[Extracted material Boundary: Start]
(** A packet crosses; the link keeps one packet less, and the other direction
    is not touched. *)
Lemma linked_crosses n p q h tl unix now :
  linked (n + 1) p q -> 0 <= n -> 0 < unix <= U32_MAX ->
  (TLS_CONTROL_HEADER_LENGTH <= length (h :: tl))%nat ->
  carries_wrapped_client_key (Opcode.from_wire (Z.shiftr h 3)) = false ->
  let p' := (encode p (h :: tl) unix).2 in
  exists q', decode q (encode p (h :: tl) unix).1 now = (Ok (h :: tl), q')
  /\ linked n p' q'
  /\ forall m, linked m q p -> linked m q' p'.
Proof.
  intros Hl Hn Hu Hlen Hw.
  destruct (encode_front p h tl unix Hlen) as (tl' & He & Hlen').
  unfold decode. rewrite He. rewrite decide_False by lia. cbn [lookup_total list_lookup_total].
  rewrite Hw. cbn beta iota. rewrite <- He.
  revert Hl. unfold linked, encode.
  destruct (crypt p) as [s|] eqn:Hp, (crypt q) as [r|] eqn:Hq; try done.
  - intros [[rest Hc] Hr].
    destruct (crypt_link n s r rest (h :: tl) unix now Hc Hr Hn Hu Hlen)
      as (w & Hd & Hr' & Es & Ec & Ew).
    destruct (crypt_encode s (h :: tl) unix) as [out s']. simpl in *. rewrite Hd.
    eexists. split; [reflexivity|]. simpl. rewrite Es, Ec, Ew.
    split; [split; [by exists rest|done]|]. done.
  - destruct (auth p) as [s|] eqn:Hap, (auth q) as [r|] eqn:Haq; try (by intros [_ []]).
    + intros (Hk & Ha & Hs & Hr).
      destruct (auth_link n s r (h :: tl) unix now Ha Hs Hr Hn Hu Hlen)
        as (w & Hd & Hr' & Es & Ek & Ec & Ew).
      destruct (auth_encode s (h :: tl) unix) as [out s']. simpl in *. rewrite Hd.
      eexists. split; [reflexivity|]. simpl. rewrite Es, Ek, Ec, Ew.
      split; [by split_and!|]. done.
    + intros [Hk _]. rewrite decide_False by (by intros []). simpl.
      eexists. split; [reflexivity|]. by rewrite Hp, Hq, Hap, Haq.
Qed.

(** [tls-crypt-v2]: the server learns the client's key from the wrapped key at
    the end of the reset. *)
Definition v2_pair (n : Z) (p q : TlsControlProtection) (wrapped : list Z) : Prop :=
  exists s r material, crypt p = Some s /\ crypt q = None
  /\ crypt_v2_server_key q <> []
  /\ unwrap_tls_crypt_v2_client_key wrapped (crypt_v2_server_key q) = Ok material
  /\ crypt_from_material material TLS_CRYPT_KEY_DIRECTION_NORMAL = Ok r
  /\ (exists rest, c_receive_candidates r = c_send s :: rest)
  /\ (exists rest, c_receive_candidates s = c_send r :: rest)
  /\ room n (c_send_state s) (c_receive_state r)
  /\ room n (c_send_state r) (c_receive_state s).

Lemma unwrap_length wrapped key material :
  unwrap_tls_crypt_v2_client_key wrapped key = Ok material ->
  (TLS_CRYPT_TAG_LENGTH + 2 <= length wrapped)%nat
  /\ from_be_bytes (skipn (length wrapped - 2) wrapped) = Z.of_nat (length wrapped).
Proof.
  unfold unwrap_tls_crypt_v2_client_key. case_decide; [done|].
  destruct (decide (length wrapped < _)%nat); [done|].
  destruct (decide (_ <> _)) as [|Hl]; [done|]. intros _. split; [lia|].
  by apply dec_stable in Hl.
Qed.

Lemma extract_wrapped q raw wrapped material r :
  crypt q = None -> crypt_v2_server_key q <> [] ->
  unwrap_tls_crypt_v2_client_key wrapped (crypt_v2_server_key q) = Ok material ->
  crypt_from_material material TLS_CRYPT_KEY_DIRECTION_NORMAL = Ok r ->
  (TLS_CONTROL_HEADER_LENGTH <= length raw)%nat ->
  extract_tls_crypt_v2_client_key q (raw ++ wrapped)
  = (Ok raw, mkProtection (auth q) (Some r) (crypt_v2_server_key q)).
Proof.
  intros Hq Hk Hw Hr Hlen. destruct (unwrap_length _ _ _ Hw) as [Hwl Hlast].
  unfold extract_tls_crypt_v2_client_key. rewrite decide_False by done.
  unfold TLS_CONTROL_HEADER_LENGTH, TLS_CRYPT_TAG_LENGTH in *.
  rewrite length_app, decide_False by lia.
  rewrite drop_app_ge by lia.
  replace (length raw + length wrapped - 2 - length raw)%nat with (length wrapped - 2)%nat
    by lia.
  rewrite Hlast, Nat2Z.id, decide_False by lia.
  replace (length raw + length wrapped - length wrapped)%nat with (length raw) by lia.
  rewrite take_app_length, drop_app_length, Hq, Hw. rbind. by rewrite Hr.
Qed.

Lemma v2_crosses n p q h tl wrapped unix now :
  v2_pair (n + 1) p q wrapped -> 0 <= n -> 0 < unix <= U32_MAX ->
  (TLS_CONTROL_HEADER_LENGTH <= length (h :: tl))%nat ->
  carries_wrapped_client_key (Opcode.from_wire (Z.shiftr h 3)) = true ->
  let p' := (encode p (h :: tl) unix).2 in
  exists q', decode q ((encode p (h :: tl) unix).1 ++ wrapped) now = (Ok (h :: tl), q')
  /\ linked n p' q' /\ linked (n + 1) q' p'.
Proof.
  intros (s & r & material & Hp & Hq & Hk & Hw & Hr & [rest Hc] & [rest' Hc'] & Hroom & Hroom')
    Hn Hu Hlen Hop.
  destruct (encode_front p h tl unix Hlen) as (tl' & He & Hlen').
  unfold decode. rewrite He. rewrite decide_False by (rewrite length_app; lia).
  cbn [lookup_total list_lookup_total app]. rewrite Hop.
  rewrite (app_comm_cons tl' wrapped h), (extract_wrapped q (h :: tl') wrapped material r) by done.
  cbn [crypt auth crypt_v2_server_key]. rewrite <- He. unfold linked, encode. rewrite Hp.
  destruct (crypt_link n s r rest (h :: tl) unix now Hc Hroom Hn Hu Hlen)
    as (w & Hd & Hr' & Es & Ec & Ew).
  destruct (crypt_encode s (h :: tl) unix) as [out s']. simpl in *. rewrite Hd.
  eexists. split; [reflexivity|]. simpl. rewrite Es, Ec, Ew.
  split; (split; [by eexists|done]).
Qed.

(** ** The handshake *)

Definition matched (n : Z) (client server : TlsControlProtection)
    (wrapped : list Z) : Prop :=
  (wrapped = [] /\ linked n client (new_session_protection server)
   /\ linked n (new_session_protection server) client)
  \/ (wrapped <> [] /\ v2_pair n client (new_session_protection server) wrapped).

Definition id_ok (id : list Z) : Prop :=
  bytes_ok id /\ length id = SESSION_ID_LENGTH.

Lemma decode_handshake q out h tl raw now p q' :
  out = h :: tl -> Opcode.from_wire (Z.shiftr h 3) = Packet.opcode p ->
  Opcode.is_control (Packet.opcode p) = true ->
  decode q out now = (Ok raw, q') -> Packet.parse raw = Ok p ->
  decode_handshake_packet q out now = (Ok p, q').
Proof.
  intros -> Ho Hc Hd Hp. unfold decode_handshake_packet. rewrite Ho.
  unfold Channel.is_control_or_acknowledgment. rewrite Hc. cbn [orb].
  rewrite Hd. cbn [map_err]. rbind. by rewrite Hp.
Qed.

(** The encoding of a control packet is long enough for every protection. *)
Lemma control_encoding p :
  Packet.ok p -> Opcode.is_control (Packet.opcode p) = true ->
  exists h tl, Packet.encode p = Ok (h :: tl) /\ Packet.parse (h :: tl) = Ok p
  /\ Opcode.from_wire (Z.shiftr h 3) = Packet.opcode p
  /\ (TLS_CONTROL_HEADER_LENGTH <= length (h :: tl))%nat.
Proof.
  intros Hok Hc. destruct (Packet.parse_complete p Hok) as (raw & He & Hp).
  destruct (Packet.encode_head p raw Hok He) as (h & tl & -> & Hh).
  exists h, tl. split_and!; [done..|].
  pose proof (Channel.length_encode_packet p (h :: tl) Hc (proj2 (Packet.ok_local p Hok))
    (proj2 (Packet.ok_remote p Hok)) He) as ->.
  unfold TLS_CONTROL_HEADER_LENGTH. lia.
Qed.

Definition client_reset (op : Opcode) (cid : list Z) : Packet.Packet :=
  Packet.set_local_session_id cid (Packet.new op 0 []).

Lemma client_reset_ok op cid :
  op = ControlHardResetClientV2 \/ op = ControlHardResetClientV3 -> id_ok cid ->
  Packet.ok (client_reset op cid).
Proof.
  intros Hop [Hb Hl]. pose proof Packet.zero_session_id_ok as Hz.
  assert (bytes_ok [0; 0; 0]) as H000 by (repeat constructor; ilia).
  destruct Hop as [-> | ->]; constructor; simpl; try done; try ilia;
    ((split; [constructor|lia]) || constructor).
Qed.

Definition server_reset (cid sid : list Z) : Packet.Packet :=
  Packet.set_remote_session_id cid (Packet.set_acknowledgment_ids [0]
    (Packet.set_local_session_id sid (Packet.new ControlHardResetServerV2 0 []))).

Lemma server_reset_ok cid sid : id_ok cid -> id_ok sid -> Packet.ok (server_reset cid sid).
Proof.
  intros [Hb Hl] [Hb' Hl'].
  assert (bytes_ok [0; 0; 0]) as H000 by (repeat constructor; ilia).
  constructor; simpl; try done; try ilia;
    ((split; [by repeat constructor|lia]) || constructor).
Qed.

Lemma client_flight n pc ps wrapped cid unix now :
  matched (n + 1) pc ps wrapped -> 0 <= n -> id_ok cid -> 0 < unix <= U32_MAX ->
  exists raw pc1 op q,
    build_client_hard_reset (Session.with_local_id cid) pc wrapped unix = (Ok raw, pc1)
  /\ accept_initial_client_hard_reset ps raw now = Ok (client_reset op cid, q)
  /\ linked n pc1 q /\ linked (n + 1) q pc1.
Proof.
  intros Hm Hn Hid Hu. unfold build_client_hard_reset, accept_initial_client_hard_reset.
  set (op := if decide (wrapped = []) then _ else _).
  assert (op = ControlHardResetClientV2 \/ op = ControlHardResetClientV3) as Hop
    by (unfold op; case_decide; tauto).
  change (Packet.set_local_session_id _ _) with (client_reset op cid).
  assert (Opcode.is_control (Packet.opcode (client_reset op cid)) = true) as Hc
    by (by destruct Hop as [-> | ->]).
  destruct (control_encoding _ (client_reset_ok op cid Hop Hid) Hc)
    as (h & tl & He & Hp & Hh & Hlen). rewrite He.
  destruct (encode_front pc h tl unix Hlen) as (tl' & Hf & _).
  assert (exists q, decode (new_session_protection ps)
      (append_tls_crypt_v2_wrapped_client_key (encode pc (h :: tl) unix).1 wrapped op) now
      = (Ok (h :: tl), q)
    /\ linked n (encode pc (h :: tl) unix).2 q
    /\ linked (n + 1) q (encode pc (h :: tl) unix).2) as (q & Hd & Hl1 & Hl2).
  { unfold append_tls_crypt_v2_wrapped_client_key, op in *.
    destruct Hm as [(-> & Hpq & Hqp)|[Hw Hv]].
    - destruct (linked_crosses n pc _ h tl unix now Hpq Hn Hu Hlen) as (q & ? & ? & Hx).
      { by rewrite Hh. }
      exists q. simpl. eauto.
    - rewrite decide_False, bool_decide_false in * by done. simpl.
      destruct (v2_crosses n pc _ h tl wrapped unix now Hv Hn Hu Hlen) as (q & ?).
      { by rewrite Hh. }
      by exists q. }
  destruct (encode pc (h :: tl) unix) as [out pc1]. simpl in *. subst out.
  assert (exists tl2, append_tls_crypt_v2_wrapped_client_key (h :: tl') wrapped op = h :: tl2)
    as [tl2 Happ] by (unfold append_tls_crypt_v2_wrapped_client_key; destruct (_ && _); by eexists).
  eexists _, pc1, op, q. split; [reflexivity|].
  rewrite (decode_handshake _ _ h tl2 (h :: tl) now (client_reset op cid) q) by done.
  rbind. unfold validate_initial_client_reset.
  assert (negb (bool_decide (Packet.opcode (client_reset op cid) = ControlHardResetClientV2)
    || bool_decide (Packet.opcode (client_reset op cid) = ControlHardResetClientV3)) = false)
    as -> by (by destruct Hop as [-> | ->]).
  rewrite !decide_False by (simpl; naive_solver). rbind. done.
Qed.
[Extracted material Boundary: End]
» Exercise
Reprint exactly the lines above that start at the one with "decode q out" and end at the one with "intros Hok Hc.", keeping both and adding none.

» Written solution
  decode q out now = (Ok raw, q') -> Packet.parse raw = Ok p ->
  decode_handshake_packet q out now = (Ok p, q').
Proof.
  intros -> Ho Hc Hd Hp. unfold decode_handshake_packet. rewrite Ho.
  unfold Channel.is_control_or_acknowledgment. rewrite Hc. cbn [orb].
  rewrite Hd. cbn [map_err]. rbind. by rewrite Hp.
Qed.

(** The encoding of a control packet is long enough for every protection. *)
Lemma control_encoding p :
  Packet.ok p -> Opcode.is_control (Packet.opcode p) = true ->
  exists h tl, Packet.encode p = Ok (h :: tl) /\ Packet.parse (h :: tl) = Ok p
  /\ Opcode.from_wire (Z.shiftr h 3) = Packet.opcode p
  /\ (TLS_CONTROL_HEADER_LENGTH <= length (h :: tl))%nat.
Proof.
  intros Hok Hc. destruct (Packet.parse_complete p Hok) as (raw & He & Hp).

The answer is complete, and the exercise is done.